The full potential of methadone maintenance treatment (MMT) is often limited by the large inter-individual variability in both pharmacokinetics (PK) and pharmacodynamics (PD), and by the risk of torsade de pointes, a severe adverse effect caused by QTc prolongation. The current study aims to quantitate the contribution of genetic polymorphisms and other variables in PK/PD variability, and their contribution to the QTc interval prolongation in Chinese MMT patients. Population PK models were developed to fit (R)- and (S)-methadone PK data. Hierarchical models were tested to characterize the PK profile, the concentration-QTc relationship, and concentration-urinalysis illicit drug testing relationship, with demographics and genetic variants being included as covariates. Simulation based on the developed PK/PD models was performed to assess the effect of methadone dose and genetic variants on QTc interval prolongation. The PK data were best-fit by a one-compartment, first-order absorption model.

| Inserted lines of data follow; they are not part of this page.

(* ===== verification/MmioTag.v ===== *)
(** * Tags of memory-mapped regions

    [libs/mmio-tag/src/tag.rs]: eight bytes that name a region of memory-mapped I/O.  A
    process passes a tag to the kernel as a number in two arguments; the names that
    [from_name] makes survive the journey. *)

From Stdlib Require Import ZifyBool.
From S2P Require Import Prelude SortedVec.
#[local] Open Scope Z_scope.

Definition TAG_LENGTH : nat := 8.

Record MmioTag := mkMmioTag { tag_value : list Z }.

#[export] Instance MmioTag_eq_dec : EqDecision MmioTag.
Proof. solve_decision. Defined.

#[export] Program Instance MmioTag_countable : Countable MmioTag :=
  inj_countable' tag_value mkMmioTag _.
Next Obligation. by intros []. Qed.

(** The order of arrays of bytes. *)
Fixpoint lex (a b : list Z) : comparison :=
  match a, b with
  | [], [] => Eq
  | [], _ => Lt
  | _, [] => Gt
  | x :: a, y :: b => match x ?= y with Eq => lex a b | c => c end
  end.

Lemma lex_eq a b : lex a b = Eq <-> a = b.
Proof.
  revert b. induction a as [|x a IH]; intros [|y b]; simpl; try done.
  destruct (x ?= y) eqn:H; [apply Z.compare_eq in H; subst; rewrite IH; naive_solver| |];
    (split; [done|intros [= -> _]; by rewrite Z.compare_refl in H]).
Qed.

Lemma lex_sym a b : lex b a = CompOpp (lex a b).
Proof.
  revert b. induction a as [|x a IH]; intros [|y b]; simpl; try done.
  rewrite (Z.compare_antisym x y). by destruct (x ?= y); simpl.
Qed.

Lemma lex_trans a b c : lex a b = Lt -> lex b c = Lt -> lex a c = Lt.
Proof.
  revert b c. induction a as [|x a IH]; intros [|y b] [|z c]; simpl; try done.
  destruct (Z.compare_spec x y), (Z.compare_spec y z), (Z.compare_spec x z); try done; try lia. apply IH.
Qed.

#[export] Program Instance MmioTag_Ord : Ord MmioTag := { cmp x y := lex (tag_value x) (tag_value y) }.
Next Obligation. intros [x] [y]. simpl. rewrite lex_eq. naive_solver. Qed.
Next Obligation. intros. apply lex_sym. Qed.
Next Obligation. intros ???. apply lex_trans. Qed.

Module MmioTag.

Definition new (value : list Z) : MmioTag := mkMmioTag value.
Definition as_bytes (tag : MmioTag) : list Z := tag_value tag.

(** [u64::to_be_bytes]. *)
Definition to_be_bytes (value : Z) : list Z :=
  (fun k => Z.land (Z.shiftr value (8 * k)) 0xFF) <$> [7; 6; 5; 4; 3; 2; 1; 0].

Definition nibble_to_ascii (n : Z) : Z :=
  if (0 <=? n) && (n <=? 9) then 48 + n
  else if (10 <=? n) && (n <=? 15) then 65 + (n - 10)
  else 63.

(** [while idx > 0] of [from_u64_hex]. *)
Fixpoint hex_digits (idx : nat) (val : Z) (buf : list Z) : list Z :=
  match idx with
  | O => buf
  | S idx => hex_digits idx (Z.shiftr val 4) (<[idx := nibble_to_ascii (Z.land val 0xF)]> buf)
  end.

Definition from_u64_hex (value : Z) : MmioTag :=
  new (hex_digits TAG_LENGTH value (replicate TAG_LENGTH 48)).

Definition printable (byte : Z) : bool := (0x20 <=? byte) && (byte <=? 0x7e).

Definition from_u64 (value : Z) : MmioTag :=
  if forallb printable (to_be_bytes value) then new (to_be_bytes value) else from_u64_hex value.

Definition sanitize_ascii (byte : Z) : Z :=
  if (97 <=? byte) && (byte <=? 122) then byte - 32
  else if ((65 <=? byte) && (byte <=? 90)) || ((48 <=? byte) && (byte <=? 57)) || (byte =? 95) || (byte =? 45) then byte
  else if (0x20 <=? byte) && (byte <=? 0x7e) then byte
  else 95.

(** The loop over the bytes of the name, which stops at the end of the shorter array. *)
Fixpoint fill (bytes name_bytes : list Z) : list Z :=
  match bytes, name_bytes with
  | _ :: bytes, b :: name_bytes => sanitize_ascii b :: fill bytes name_bytes
  | bytes, _ => bytes
  end.

Definition from_name (name_bytes : list Z) : MmioTag := new (fill (replicate TAG_LENGTH 32) name_bytes).

(** [split_tag] of the library of the processes, and what the handlers of the kernel make
    of their two arguments. *)
Definition split_tag (tag : Z) : Z * Z := (tag mod 2 ^ 32, Z.shiftr tag 32 mod 2 ^ 32).
Definition tag_of_args (arg0 arg1 : Z) : MmioTag := from_u64 (Z.lor (Z.shiftl arg1 32) arg0).

(** [u64::from_be_bytes]. *)
Definition from_be_bytes (bytes : list Z) : Z := foldl (fun acc b => acc * 256 + b) 0 bytes.

(** ** Proofs *)

Lemma sanitize_printable b : printable (sanitize_ascii b) = true.
Proof. unfold sanitize_ascii, printable. repeat case_match; lia. Qed.

Lemma fill_ok bytes name : forallb printable bytes = true -> forallb printable (fill bytes name) = true /\ length (fill bytes name) = length bytes.
Proof.
  revert name. induction bytes as [|x bytes IH]; intros [|b name]; simpl; try done.
  intros [_ H]%andb_prop. destruct (IH name H) as [H1 H2]. by rewrite sanitize_printable, H1, H2.
Qed.

Lemma be_bytes_roundtrip bytes : length bytes = 8%nat -> forallb printable bytes = true ->
  0 <= from_be_bytes bytes < 2 ^ 64 /\ to_be_bytes (from_be_bytes bytes) = bytes.
Proof.
  intros Hl Hp. assert (Forall (fun b => 0 <= b < 256) bytes) as Hb.
  { apply Forall_forall. intros b Hb. rewrite forallb_forall in Hp. specialize (Hp b). rewrite <- list_elem_of_In in Hp.
    specialize (Hp Hb). unfold printable in Hp. lia. }
  do 8 (destruct bytes as [|? bytes]; [done|]). destruct bytes; [|done]. rewrite !Forall_cons in Hb.
  unfold to_be_bytes, from_be_bytes. cbn [foldl fmap list_fmap]. destruct_and!. split; [lia|].
  repeat f_equal; change 255 with (Z.ones 8); rewrite Z.land_ones, Z.shiftr_div_pow2 by lia; Z.to_euclidean_division_equations; lia.
Qed.

(** The hexadecimal digits are those of the lower half of the number. *)
Lemma hex_nibbles value : tag_value (from_u64_hex value) = (fun k => nibble_to_ascii (value / 16 ^ k mod 16)) <$> [7; 6; 5; 4; 3; 2; 1; 0].
Proof.
  unfold from_u64_hex, TAG_LENGTH. cbn -[nibble_to_ascii Z.shiftr Z.land].
  rewrite !Z.shiftr_shiftr by lia. change 15 with (Z.ones 4). rewrite !Z.land_ones, !Z.shiftr_div_pow2 by lia.
  by rewrite Z.div_1_r.
Qed.

Lemma nibble_inj a b : 0 <= a < 16 -> 0 <= b < 16 -> nibble_to_ascii a = nibble_to_ascii b -> a = b.
Proof. unfold nibble_to_ascii. repeat case_match; lia. Qed.

(** A number modulo a power of 16 is its last digits. *)
Lemma digits_mod a b n : (forall k, (k < n)%nat -> a / 16 ^ Z.of_nat k mod 16 = b / 16 ^ Z.of_nat k mod 16) ->
  a mod 16 ^ Z.of_nat n = b mod 16 ^ Z.of_nat n.
Proof.
  induction n as [|n IH]; intros H; [by rewrite !Z.mod_1_r|].
  assert (0 < 16 ^ Z.of_nat n) by (apply Z.pow_pos_nonneg; lia).
  rewrite Nat2Z.inj_succ, Z.pow_succ_r, Z.mul_comm, !Z.rem_mul_r by lia.
  rewrite (H n) by lia. rewrite IH; [done|]. intros k Hk. apply H. lia.
Qed.

Lemma mod_digit a n k : 0 <= k < n -> a / 16 ^ k mod 16 = (a mod 16 ^ n) / 16 ^ k mod 16.
Proof.
  intros Hk. assert (0 < 16 ^ n /\ 0 < 16 ^ k) as [] by (split; apply Z.pow_pos_nonneg; lia).
  rewrite (Z.div_mod a (16 ^ n)) at 1 by lia.
  replace (16 ^ n * (a / 16 ^ n) + a mod 16 ^ n) with (a mod 16 ^ n + (a / 16 ^ n * 16 ^ (n - k - 1) * 16) * 16 ^ k).
  - by rewrite Z.div_add, Z_mod_plus_full by lia.
  - assert (16 ^ n = 16 ^ (n - k - 1) * 16 * 16 ^ k) as Hn; [|generalize (a / 16 ^ n) (a mod 16 ^ n); intros; rewrite Hn; ring].
    rewrite <- (Z.pow_1_r 16) at 3. rewrite <- !Z.pow_add_r by lia. f_equal. lia.
Qed.

Lemma from_u64_hex_inj a b : from_u64_hex a = from_u64_hex b <-> a mod 2 ^ 32 = b mod 2 ^ 32.
Proof.
  change (2 ^ 32) with (16 ^ Z.of_nat 8). split; intros H.
  - apply (f_equal tag_value) in H. rewrite !hex_nibbles in H. injection H as H7 H6 H5 H4 H3 H2 H1 H0.
    apply digits_mod. intros k Hk. apply nibble_inj; [apply Z.mod_pos_bound; lia..|].
    do 8 (destruct k as [|k]; [done|]). lia.
  - assert (tag_value (from_u64_hex a) = tag_value (from_u64_hex b)) as Ht; [|unfold from_u64_hex, new in *; by f_equal].
    rewrite !hex_nibbles. apply list_fmap_ext. intros i k Hk. f_equal.
    assert (0 <= k < 8) by (apply list_elem_of_lookup_2 in Hk; set_unfold in Hk; lia).
    rewrite (mod_digit a (Z.of_nat 8)), (mod_digit b (Z.of_nat 8)) by done. by rewrite H.
Qed.

(** The name of a region that a process passes to the kernel, as a number split over
    two arguments, is the name the kernel reads, whatever the name is. *)
Theorem tag_roundtrip name :
  let '(lower, upper) := split_tag (from_be_bytes (as_bytes (from_name name))) in
  tag_of_args lower upper = from_name name.
Proof.
  destruct (fill_ok (replicate TAG_LENGTH 32) name eq_refl) as [Hp Hl].
  unfold split_tag, tag_of_args, from_name, as_bytes, new. cbn [tag_value].
  set (bs := fill _ _) in *. destruct (be_bytes_roundtrip bs Hl Hp) as [Hv Hr]. set (v := from_be_bytes bs) in *.
  assert (Z.lor (Z.shiftl (Z.shiftr v 32 mod 2 ^ 32) 32) (v mod 2 ^ 32) = v) as ->.
  { apply Z.bits_inj'. intros i Hi. rewrite Z.lor_spec, Z.shiftl_spec by lia. destruct (Z.lt_ge_cases i 32).
    - by rewrite Z.testbit_neg_r, Z.mod_pow2_bits_low by lia.
    - rewrite (Z.mod_pow2_bits_high v), orb_false_r by lia. rewrite (Z.mod_small (Z.shiftr v 32)), Z.shiftr_spec by (rewrite ?Z.shiftr_div_pow2 by lia; Z.to_euclidean_division_equations; lia).
      f_equal. lia. }
  unfold from_u64. by rewrite Hr, Hp.
Qed.
End MmioTag.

Clearance of (R)- and (S)-methadone was both affected by the weighted activity score derived from genetic variants. A linear model was used to describe both the methadone concentration-urinalysis illicit drug testing relationship and the methadone concentration-QTc relationship. Concentration of (R)- and (S)-methadone exhibits a comparable effect on QTc prolongation. Simulation showed that the percentage of QTc higher than 450ms was almost doubled in the lowest clearance group as compared the highest when methadone dose was greater than 120mg. The large variability in PK/PD profiles can be partially explained by the genetic variants in an extent different from other population, which confirmed the necessity to conduct such a study in the specific Chinese patients.